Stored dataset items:
▬▬▬▬▬▬

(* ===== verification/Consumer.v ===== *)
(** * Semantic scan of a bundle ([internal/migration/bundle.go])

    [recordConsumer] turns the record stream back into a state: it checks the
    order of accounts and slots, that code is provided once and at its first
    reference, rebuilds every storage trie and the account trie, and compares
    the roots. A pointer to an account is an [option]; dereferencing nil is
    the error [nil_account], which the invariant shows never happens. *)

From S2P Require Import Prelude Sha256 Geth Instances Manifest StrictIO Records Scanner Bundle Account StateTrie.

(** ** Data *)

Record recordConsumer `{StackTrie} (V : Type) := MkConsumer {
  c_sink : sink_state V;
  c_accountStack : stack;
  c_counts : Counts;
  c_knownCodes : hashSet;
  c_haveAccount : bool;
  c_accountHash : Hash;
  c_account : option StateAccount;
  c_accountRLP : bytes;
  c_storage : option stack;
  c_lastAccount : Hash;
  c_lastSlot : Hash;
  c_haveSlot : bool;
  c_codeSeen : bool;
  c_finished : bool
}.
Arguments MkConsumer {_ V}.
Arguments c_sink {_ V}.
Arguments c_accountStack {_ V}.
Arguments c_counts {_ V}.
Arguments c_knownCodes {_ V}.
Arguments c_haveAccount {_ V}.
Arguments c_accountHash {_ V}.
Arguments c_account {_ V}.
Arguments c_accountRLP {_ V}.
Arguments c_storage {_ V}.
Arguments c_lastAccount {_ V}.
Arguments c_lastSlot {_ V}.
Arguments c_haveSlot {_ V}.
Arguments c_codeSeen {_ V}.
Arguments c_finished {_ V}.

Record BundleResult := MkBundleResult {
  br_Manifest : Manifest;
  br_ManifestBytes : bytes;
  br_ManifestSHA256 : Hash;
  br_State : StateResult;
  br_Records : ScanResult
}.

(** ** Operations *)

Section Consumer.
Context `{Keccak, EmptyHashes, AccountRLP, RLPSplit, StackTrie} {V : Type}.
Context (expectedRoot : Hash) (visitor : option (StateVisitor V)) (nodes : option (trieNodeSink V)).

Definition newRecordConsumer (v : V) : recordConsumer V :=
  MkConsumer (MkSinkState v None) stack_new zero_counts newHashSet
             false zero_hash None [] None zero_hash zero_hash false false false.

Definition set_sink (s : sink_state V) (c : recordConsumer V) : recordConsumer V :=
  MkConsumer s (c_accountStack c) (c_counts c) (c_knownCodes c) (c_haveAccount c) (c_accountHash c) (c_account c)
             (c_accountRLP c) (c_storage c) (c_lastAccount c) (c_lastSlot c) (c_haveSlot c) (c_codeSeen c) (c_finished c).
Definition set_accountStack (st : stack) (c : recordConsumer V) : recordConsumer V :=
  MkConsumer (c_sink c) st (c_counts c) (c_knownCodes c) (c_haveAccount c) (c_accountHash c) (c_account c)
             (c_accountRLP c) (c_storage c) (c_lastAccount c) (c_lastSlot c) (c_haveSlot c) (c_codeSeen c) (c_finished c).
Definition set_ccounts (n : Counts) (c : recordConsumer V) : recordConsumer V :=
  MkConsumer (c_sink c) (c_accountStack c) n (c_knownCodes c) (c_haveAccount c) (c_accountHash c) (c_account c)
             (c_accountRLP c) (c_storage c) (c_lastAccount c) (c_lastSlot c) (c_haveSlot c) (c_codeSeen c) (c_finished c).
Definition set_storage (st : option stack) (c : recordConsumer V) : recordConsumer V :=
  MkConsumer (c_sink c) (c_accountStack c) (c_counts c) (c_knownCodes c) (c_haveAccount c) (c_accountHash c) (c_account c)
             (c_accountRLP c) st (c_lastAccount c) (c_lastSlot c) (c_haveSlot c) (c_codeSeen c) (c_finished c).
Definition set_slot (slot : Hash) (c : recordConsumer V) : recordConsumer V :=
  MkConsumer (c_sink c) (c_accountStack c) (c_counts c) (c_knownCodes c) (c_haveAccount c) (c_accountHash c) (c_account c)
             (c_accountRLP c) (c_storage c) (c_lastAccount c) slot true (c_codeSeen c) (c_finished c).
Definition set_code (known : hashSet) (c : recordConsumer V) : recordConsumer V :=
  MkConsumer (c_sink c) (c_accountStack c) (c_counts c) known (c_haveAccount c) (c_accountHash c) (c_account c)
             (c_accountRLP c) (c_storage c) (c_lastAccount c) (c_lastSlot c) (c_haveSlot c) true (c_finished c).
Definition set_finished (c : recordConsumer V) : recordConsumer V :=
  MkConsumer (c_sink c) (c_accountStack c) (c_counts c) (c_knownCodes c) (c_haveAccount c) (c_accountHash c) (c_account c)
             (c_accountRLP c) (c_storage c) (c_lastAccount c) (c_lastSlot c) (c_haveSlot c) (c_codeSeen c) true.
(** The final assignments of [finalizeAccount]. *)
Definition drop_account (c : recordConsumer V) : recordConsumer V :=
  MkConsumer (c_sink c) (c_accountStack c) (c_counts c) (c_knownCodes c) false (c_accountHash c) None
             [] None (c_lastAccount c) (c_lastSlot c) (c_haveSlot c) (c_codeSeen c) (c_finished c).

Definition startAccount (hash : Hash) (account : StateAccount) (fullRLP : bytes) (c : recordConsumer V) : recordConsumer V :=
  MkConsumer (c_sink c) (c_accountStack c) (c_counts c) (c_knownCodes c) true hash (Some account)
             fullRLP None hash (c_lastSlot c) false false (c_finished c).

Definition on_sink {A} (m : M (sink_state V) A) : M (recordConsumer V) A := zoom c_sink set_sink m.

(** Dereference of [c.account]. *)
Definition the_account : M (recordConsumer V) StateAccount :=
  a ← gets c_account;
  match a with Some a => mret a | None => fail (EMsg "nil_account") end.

▬▬▬▬▬▬

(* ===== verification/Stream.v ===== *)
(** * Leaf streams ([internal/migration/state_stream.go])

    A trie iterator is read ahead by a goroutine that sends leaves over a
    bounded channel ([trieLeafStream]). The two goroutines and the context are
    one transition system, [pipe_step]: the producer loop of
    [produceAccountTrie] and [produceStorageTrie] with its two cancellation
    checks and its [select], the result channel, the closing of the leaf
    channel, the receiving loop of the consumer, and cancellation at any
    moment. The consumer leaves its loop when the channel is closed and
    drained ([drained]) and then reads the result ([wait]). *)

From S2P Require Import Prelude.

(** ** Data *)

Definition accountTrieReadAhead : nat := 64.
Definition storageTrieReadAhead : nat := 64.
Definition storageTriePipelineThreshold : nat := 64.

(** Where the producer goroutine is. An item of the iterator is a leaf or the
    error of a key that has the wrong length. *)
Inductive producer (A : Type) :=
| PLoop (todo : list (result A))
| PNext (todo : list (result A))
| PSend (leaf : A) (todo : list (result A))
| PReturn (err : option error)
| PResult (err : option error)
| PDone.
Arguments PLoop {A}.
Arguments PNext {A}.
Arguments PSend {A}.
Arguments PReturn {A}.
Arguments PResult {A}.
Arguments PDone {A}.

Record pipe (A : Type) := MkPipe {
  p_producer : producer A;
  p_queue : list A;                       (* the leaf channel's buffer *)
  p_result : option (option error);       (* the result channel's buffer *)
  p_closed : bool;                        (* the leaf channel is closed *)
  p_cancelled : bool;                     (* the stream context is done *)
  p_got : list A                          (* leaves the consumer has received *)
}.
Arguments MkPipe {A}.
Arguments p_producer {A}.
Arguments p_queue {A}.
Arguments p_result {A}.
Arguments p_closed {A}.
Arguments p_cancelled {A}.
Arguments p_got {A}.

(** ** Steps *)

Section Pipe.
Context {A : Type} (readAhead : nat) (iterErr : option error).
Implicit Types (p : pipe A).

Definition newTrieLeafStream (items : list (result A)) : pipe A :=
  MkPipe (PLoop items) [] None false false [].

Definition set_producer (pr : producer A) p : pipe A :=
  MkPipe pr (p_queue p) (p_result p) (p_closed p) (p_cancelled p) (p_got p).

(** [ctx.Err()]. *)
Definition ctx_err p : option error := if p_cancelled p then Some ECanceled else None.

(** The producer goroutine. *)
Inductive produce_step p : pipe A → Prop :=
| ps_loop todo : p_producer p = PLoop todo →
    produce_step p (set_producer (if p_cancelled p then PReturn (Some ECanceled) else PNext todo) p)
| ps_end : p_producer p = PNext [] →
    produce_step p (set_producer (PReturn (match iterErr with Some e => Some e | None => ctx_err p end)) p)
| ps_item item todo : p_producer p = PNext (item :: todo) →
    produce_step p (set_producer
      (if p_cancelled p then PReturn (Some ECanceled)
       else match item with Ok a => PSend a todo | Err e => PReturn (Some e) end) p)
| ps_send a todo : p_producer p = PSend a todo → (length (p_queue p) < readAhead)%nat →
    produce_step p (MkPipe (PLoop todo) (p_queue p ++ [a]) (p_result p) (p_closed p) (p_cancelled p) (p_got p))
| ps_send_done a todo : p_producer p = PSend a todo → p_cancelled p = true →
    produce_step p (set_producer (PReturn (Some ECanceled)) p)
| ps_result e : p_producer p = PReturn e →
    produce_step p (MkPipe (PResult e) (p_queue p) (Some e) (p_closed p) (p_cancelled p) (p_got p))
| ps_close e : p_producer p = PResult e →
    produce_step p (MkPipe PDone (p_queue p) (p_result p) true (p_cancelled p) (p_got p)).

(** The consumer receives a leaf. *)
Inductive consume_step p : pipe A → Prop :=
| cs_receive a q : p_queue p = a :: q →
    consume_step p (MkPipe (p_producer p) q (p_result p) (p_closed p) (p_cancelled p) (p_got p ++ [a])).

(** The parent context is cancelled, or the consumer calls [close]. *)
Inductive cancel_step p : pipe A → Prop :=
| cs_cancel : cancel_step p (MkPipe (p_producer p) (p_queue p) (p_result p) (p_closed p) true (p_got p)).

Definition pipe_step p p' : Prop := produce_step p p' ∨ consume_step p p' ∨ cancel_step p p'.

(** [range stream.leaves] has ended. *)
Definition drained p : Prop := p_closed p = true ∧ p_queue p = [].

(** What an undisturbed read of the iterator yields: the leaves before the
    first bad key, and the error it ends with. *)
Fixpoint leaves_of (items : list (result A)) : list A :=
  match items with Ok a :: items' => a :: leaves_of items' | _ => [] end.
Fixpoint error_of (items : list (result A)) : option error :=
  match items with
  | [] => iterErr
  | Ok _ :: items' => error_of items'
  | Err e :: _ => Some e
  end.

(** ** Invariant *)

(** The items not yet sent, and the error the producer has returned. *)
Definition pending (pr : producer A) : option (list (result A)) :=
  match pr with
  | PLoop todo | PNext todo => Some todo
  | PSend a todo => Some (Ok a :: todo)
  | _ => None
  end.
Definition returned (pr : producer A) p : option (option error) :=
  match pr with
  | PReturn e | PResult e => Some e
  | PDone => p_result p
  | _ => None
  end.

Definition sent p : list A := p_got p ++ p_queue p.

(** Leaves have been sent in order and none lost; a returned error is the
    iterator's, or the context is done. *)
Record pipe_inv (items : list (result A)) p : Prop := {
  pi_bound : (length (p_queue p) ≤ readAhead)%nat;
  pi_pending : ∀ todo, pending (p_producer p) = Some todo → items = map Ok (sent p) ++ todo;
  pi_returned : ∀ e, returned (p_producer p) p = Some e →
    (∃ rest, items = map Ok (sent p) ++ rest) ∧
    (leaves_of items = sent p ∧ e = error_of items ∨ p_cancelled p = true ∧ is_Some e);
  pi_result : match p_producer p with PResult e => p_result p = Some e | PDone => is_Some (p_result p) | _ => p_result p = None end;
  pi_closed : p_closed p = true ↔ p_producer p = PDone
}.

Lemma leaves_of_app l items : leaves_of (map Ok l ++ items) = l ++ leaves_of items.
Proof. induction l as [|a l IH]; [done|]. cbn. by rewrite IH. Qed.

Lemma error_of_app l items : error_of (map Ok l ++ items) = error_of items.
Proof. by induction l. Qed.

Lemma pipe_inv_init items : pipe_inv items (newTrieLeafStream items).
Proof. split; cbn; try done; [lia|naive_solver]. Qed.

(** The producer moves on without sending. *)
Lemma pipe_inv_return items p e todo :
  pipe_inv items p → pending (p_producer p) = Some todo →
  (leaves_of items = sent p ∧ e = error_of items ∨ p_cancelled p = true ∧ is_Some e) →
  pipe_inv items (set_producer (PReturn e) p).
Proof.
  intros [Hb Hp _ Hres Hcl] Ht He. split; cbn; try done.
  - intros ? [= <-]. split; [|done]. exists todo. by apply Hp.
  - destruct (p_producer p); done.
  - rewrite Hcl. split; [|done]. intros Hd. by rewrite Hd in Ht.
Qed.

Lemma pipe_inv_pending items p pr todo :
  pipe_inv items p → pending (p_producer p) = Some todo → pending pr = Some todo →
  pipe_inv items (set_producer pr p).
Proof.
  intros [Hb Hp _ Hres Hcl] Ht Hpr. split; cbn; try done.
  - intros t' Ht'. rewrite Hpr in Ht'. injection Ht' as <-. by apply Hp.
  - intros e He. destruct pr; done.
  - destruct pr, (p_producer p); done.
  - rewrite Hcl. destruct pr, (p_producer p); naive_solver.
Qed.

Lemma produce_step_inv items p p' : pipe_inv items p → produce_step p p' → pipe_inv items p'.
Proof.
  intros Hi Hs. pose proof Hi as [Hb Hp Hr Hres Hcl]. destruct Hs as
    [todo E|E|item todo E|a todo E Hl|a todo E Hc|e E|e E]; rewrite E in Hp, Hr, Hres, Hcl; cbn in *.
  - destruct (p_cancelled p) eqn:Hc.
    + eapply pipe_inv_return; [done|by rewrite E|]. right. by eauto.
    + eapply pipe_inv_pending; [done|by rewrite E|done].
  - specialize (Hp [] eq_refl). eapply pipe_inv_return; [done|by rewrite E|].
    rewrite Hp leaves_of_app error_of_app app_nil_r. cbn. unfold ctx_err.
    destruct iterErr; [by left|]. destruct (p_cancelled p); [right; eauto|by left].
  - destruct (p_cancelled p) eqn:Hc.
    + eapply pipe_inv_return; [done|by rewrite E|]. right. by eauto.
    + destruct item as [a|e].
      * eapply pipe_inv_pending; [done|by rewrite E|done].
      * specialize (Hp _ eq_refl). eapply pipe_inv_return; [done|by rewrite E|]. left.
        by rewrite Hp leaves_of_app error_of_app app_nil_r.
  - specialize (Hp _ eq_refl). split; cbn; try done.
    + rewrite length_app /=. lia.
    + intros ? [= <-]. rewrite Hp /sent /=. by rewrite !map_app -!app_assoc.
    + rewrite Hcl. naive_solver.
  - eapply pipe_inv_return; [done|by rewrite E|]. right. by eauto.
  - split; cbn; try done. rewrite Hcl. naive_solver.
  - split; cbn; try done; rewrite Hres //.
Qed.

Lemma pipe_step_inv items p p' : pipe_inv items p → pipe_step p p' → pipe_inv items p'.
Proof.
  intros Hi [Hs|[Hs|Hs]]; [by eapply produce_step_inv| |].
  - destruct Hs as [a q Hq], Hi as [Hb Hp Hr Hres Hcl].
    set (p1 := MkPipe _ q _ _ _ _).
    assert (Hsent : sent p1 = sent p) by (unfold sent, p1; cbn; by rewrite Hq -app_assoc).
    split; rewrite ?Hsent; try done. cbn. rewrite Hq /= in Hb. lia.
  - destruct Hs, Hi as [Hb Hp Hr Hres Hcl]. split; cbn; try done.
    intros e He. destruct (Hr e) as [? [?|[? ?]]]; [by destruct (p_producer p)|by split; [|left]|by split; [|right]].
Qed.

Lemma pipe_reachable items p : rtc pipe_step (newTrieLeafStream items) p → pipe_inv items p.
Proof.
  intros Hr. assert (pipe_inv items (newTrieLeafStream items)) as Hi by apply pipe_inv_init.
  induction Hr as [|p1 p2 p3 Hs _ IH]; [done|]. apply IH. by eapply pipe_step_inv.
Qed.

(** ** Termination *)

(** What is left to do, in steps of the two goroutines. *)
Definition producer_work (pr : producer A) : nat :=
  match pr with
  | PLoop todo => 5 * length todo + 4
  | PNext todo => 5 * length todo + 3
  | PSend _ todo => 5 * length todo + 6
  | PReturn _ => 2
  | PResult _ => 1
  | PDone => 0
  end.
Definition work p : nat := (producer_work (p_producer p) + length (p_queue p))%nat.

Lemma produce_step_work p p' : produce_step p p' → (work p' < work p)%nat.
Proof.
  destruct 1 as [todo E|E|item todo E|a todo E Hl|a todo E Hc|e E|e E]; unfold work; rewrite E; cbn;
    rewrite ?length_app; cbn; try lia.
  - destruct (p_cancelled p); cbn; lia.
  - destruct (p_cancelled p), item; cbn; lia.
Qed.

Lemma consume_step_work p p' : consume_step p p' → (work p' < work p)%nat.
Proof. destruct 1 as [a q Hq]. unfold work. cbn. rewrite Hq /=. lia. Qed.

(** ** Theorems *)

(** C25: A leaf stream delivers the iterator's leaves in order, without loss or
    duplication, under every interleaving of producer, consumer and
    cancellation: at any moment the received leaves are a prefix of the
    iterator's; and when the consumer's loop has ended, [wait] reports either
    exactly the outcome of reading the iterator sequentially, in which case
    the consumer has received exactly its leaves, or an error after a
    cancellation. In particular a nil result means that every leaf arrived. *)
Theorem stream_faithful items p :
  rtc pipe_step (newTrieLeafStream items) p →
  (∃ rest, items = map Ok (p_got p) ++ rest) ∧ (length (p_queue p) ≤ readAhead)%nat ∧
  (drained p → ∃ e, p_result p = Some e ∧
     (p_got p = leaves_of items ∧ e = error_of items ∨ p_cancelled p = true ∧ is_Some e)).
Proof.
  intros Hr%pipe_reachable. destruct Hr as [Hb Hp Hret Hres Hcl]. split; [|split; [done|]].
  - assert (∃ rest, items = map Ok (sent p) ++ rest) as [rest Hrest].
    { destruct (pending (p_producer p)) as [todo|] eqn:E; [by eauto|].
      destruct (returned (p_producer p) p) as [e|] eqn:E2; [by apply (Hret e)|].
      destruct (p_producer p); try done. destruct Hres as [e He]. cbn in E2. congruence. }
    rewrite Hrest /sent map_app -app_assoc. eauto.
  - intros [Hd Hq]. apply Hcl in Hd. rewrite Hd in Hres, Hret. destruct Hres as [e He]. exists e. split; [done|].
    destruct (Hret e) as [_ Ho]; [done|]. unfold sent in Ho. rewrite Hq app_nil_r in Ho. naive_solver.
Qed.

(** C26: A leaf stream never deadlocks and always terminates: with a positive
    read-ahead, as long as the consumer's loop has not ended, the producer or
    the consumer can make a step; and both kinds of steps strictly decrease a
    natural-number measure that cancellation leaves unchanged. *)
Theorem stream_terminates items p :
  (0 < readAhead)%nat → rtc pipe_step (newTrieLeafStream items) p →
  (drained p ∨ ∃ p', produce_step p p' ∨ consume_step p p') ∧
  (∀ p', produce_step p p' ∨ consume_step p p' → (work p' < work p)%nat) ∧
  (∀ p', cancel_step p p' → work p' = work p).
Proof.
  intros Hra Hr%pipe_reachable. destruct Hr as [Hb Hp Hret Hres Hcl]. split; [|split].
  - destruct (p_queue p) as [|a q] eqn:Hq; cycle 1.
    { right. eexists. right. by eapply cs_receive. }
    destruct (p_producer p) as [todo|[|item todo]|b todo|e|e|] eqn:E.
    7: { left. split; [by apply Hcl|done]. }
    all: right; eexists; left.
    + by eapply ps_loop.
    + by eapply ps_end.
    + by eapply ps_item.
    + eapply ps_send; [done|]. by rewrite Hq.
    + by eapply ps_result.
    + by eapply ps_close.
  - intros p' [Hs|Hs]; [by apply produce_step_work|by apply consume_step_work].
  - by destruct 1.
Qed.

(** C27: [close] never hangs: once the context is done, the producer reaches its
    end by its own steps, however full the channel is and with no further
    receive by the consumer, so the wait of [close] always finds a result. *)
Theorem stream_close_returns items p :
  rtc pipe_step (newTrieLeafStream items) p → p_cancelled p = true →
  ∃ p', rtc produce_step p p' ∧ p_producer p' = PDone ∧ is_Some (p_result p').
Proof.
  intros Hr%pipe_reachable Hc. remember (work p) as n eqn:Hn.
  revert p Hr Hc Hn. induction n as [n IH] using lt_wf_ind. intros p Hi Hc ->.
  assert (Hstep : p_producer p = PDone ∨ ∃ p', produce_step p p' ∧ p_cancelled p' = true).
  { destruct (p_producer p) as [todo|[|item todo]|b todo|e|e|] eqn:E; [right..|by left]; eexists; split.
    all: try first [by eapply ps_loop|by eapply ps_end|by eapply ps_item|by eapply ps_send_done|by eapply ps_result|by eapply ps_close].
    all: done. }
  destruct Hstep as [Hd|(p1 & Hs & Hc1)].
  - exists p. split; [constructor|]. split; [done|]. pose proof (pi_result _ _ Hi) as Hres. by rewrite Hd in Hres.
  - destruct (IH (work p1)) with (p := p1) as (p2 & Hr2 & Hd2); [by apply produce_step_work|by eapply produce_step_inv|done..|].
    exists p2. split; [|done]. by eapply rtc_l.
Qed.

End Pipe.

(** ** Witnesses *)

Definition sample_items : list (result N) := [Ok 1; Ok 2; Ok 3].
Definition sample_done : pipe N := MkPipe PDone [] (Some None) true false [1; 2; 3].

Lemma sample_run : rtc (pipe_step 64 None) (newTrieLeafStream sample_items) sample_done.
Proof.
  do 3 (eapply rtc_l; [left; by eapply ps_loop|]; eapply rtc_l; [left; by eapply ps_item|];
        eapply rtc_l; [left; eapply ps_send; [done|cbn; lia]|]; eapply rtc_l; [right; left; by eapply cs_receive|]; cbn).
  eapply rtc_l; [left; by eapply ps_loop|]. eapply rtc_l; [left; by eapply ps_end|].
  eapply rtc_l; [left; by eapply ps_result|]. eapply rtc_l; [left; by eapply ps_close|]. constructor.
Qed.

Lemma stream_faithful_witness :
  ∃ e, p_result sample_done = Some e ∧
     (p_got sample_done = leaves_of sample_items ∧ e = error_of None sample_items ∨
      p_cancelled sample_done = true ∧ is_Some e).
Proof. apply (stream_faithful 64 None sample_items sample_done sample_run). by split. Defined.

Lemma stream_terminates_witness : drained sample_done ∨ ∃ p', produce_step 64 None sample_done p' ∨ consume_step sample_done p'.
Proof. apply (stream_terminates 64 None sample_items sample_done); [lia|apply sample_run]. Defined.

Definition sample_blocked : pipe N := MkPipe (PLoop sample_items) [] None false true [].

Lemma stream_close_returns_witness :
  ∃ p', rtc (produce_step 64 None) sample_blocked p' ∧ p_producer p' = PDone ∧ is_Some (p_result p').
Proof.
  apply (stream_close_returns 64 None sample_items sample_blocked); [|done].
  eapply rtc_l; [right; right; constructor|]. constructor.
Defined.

▬▬▬▬▬▬

Look through the data above. Find each line with the string "specialize" and copy it.

▸ EXERCISE ANSWER
  - specialize (Hp [] eq_refl). eapply pipe_inv_return; [done|by rewrite E|].
      * specialize (Hp _ eq_refl). eapply pipe_inv_return; [done|by rewrite E|]. left.
  - specialize (Hp _ eq_refl). split; cbn; try done.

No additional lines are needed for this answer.